__EXERCISE OBJECTIVE__
Identify each line below that contains the word "items", and copy it out.

__PROVIDED RECORDS__
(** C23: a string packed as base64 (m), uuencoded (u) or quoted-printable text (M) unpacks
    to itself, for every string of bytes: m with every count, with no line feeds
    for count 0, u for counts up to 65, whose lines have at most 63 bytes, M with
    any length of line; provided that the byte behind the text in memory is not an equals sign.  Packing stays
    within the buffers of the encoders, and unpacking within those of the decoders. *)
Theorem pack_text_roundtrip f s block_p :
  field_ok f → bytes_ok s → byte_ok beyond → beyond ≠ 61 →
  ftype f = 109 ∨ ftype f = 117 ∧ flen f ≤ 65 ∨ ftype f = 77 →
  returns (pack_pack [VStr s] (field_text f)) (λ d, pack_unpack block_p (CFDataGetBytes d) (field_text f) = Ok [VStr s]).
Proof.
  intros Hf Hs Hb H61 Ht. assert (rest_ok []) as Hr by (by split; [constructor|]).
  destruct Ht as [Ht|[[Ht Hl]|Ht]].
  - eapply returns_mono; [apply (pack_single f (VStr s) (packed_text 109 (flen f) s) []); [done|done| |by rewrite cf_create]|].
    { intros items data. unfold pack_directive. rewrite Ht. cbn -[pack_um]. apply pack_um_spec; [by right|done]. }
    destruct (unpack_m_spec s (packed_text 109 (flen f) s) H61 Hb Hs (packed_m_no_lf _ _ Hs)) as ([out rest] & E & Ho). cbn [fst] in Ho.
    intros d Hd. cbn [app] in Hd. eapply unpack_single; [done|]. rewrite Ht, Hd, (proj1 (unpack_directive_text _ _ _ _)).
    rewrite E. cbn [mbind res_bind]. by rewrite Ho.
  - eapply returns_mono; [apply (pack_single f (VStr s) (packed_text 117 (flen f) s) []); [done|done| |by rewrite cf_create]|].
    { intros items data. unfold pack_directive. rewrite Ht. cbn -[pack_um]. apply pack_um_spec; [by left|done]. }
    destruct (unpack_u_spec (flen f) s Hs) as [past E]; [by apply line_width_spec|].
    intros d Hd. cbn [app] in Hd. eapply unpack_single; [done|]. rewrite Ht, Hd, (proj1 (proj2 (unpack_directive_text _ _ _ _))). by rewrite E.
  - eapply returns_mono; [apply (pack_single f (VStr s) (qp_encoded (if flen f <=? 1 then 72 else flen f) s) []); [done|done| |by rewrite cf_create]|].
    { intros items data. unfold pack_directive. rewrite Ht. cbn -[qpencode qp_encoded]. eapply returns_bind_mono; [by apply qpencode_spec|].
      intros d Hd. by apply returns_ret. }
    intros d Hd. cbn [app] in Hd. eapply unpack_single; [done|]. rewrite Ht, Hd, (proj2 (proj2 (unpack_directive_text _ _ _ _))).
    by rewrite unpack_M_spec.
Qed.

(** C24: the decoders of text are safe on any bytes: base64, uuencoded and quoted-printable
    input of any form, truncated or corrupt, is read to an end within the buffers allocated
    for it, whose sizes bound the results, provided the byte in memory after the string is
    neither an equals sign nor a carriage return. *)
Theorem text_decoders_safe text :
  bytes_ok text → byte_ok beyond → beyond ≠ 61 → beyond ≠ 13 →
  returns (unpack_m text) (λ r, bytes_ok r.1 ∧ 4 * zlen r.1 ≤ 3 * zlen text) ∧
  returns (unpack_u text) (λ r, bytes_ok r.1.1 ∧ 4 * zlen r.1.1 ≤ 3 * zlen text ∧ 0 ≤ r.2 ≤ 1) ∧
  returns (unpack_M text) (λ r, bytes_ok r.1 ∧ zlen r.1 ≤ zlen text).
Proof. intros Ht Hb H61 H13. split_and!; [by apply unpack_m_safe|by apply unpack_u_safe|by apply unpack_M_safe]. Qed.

--

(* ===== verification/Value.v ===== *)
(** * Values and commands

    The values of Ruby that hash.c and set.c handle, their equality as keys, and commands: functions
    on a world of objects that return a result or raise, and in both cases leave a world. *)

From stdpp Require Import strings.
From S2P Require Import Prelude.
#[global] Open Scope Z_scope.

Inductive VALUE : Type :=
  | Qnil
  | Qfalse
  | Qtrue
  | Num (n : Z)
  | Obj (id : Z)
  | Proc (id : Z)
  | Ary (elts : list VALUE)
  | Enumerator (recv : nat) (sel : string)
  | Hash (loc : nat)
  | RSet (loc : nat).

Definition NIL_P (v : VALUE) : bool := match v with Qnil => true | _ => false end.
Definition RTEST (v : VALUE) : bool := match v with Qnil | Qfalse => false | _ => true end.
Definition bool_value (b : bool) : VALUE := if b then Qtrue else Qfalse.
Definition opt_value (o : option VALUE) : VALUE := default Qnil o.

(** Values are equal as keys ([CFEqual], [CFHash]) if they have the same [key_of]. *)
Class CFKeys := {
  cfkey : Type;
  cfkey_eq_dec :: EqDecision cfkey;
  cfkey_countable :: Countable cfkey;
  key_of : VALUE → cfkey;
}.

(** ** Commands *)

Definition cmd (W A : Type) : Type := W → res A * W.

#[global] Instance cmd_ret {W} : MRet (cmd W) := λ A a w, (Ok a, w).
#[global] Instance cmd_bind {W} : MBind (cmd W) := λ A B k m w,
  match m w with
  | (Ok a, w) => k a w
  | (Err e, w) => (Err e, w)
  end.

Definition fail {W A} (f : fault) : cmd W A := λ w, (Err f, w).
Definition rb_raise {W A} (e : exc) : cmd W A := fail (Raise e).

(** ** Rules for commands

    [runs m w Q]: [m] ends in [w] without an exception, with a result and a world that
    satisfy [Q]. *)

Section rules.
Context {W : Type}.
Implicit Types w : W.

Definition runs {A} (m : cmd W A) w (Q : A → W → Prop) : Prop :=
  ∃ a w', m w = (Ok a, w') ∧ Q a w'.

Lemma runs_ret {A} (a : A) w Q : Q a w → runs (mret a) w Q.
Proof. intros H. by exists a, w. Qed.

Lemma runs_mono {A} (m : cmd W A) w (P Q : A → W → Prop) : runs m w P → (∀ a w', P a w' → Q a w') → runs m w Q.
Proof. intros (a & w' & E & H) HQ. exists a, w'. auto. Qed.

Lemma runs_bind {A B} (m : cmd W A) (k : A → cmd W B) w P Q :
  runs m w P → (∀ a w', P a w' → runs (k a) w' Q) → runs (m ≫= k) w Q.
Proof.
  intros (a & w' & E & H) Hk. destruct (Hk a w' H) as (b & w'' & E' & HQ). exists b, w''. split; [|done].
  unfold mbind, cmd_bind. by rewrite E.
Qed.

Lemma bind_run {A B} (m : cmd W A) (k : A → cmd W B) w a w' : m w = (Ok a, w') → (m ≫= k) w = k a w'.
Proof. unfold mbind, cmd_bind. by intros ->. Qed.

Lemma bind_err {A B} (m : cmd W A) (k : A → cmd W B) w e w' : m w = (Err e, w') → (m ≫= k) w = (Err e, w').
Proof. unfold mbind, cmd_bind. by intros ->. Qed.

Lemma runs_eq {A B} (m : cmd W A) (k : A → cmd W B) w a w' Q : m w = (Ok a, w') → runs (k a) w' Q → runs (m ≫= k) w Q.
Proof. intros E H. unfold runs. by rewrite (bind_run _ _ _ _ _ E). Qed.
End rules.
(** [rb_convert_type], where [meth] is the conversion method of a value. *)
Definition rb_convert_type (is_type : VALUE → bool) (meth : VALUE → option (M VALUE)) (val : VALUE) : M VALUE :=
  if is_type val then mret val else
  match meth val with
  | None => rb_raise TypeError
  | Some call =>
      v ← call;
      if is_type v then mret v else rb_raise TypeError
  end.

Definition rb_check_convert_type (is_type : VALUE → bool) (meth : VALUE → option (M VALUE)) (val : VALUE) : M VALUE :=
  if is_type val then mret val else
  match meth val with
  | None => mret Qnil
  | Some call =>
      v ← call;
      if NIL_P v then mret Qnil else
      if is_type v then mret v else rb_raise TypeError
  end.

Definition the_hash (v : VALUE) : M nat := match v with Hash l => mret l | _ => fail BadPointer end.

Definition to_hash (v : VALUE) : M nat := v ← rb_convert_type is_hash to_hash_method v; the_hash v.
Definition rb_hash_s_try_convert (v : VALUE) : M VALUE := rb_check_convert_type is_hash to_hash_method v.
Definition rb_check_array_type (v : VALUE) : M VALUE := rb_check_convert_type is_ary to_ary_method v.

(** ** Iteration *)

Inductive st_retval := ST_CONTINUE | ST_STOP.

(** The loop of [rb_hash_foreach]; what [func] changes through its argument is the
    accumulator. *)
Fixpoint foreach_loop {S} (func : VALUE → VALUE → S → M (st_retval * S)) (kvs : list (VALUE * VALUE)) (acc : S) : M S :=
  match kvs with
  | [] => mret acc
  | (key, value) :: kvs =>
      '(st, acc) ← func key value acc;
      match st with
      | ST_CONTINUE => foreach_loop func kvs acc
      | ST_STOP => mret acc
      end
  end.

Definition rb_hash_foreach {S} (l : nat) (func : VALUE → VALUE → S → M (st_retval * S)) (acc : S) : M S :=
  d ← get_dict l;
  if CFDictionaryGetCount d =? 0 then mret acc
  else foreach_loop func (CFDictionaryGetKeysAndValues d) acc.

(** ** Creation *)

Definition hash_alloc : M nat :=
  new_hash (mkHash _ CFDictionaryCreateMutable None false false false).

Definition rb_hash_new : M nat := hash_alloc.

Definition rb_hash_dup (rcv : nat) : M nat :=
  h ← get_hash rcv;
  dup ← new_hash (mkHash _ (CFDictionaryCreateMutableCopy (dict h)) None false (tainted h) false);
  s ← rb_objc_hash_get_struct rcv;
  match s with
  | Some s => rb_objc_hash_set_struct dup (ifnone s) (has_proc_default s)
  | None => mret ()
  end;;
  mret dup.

__RESPONSE TO THE TASK__
    { intros items data. unfold pack_directive. rewrite Ht. cbn -[pack_um]. apply pack_um_spec; [by right|done]. }
    { intros items data. unfold pack_directive. rewrite Ht. cbn -[pack_um]. apply pack_um_spec; [by left|done]. }
    { intros items data. unfold pack_directive. rewrite Ht. cbn -[qpencode qp_encoded]. eapply returns_bind_mono; [by apply qpencode_spec|].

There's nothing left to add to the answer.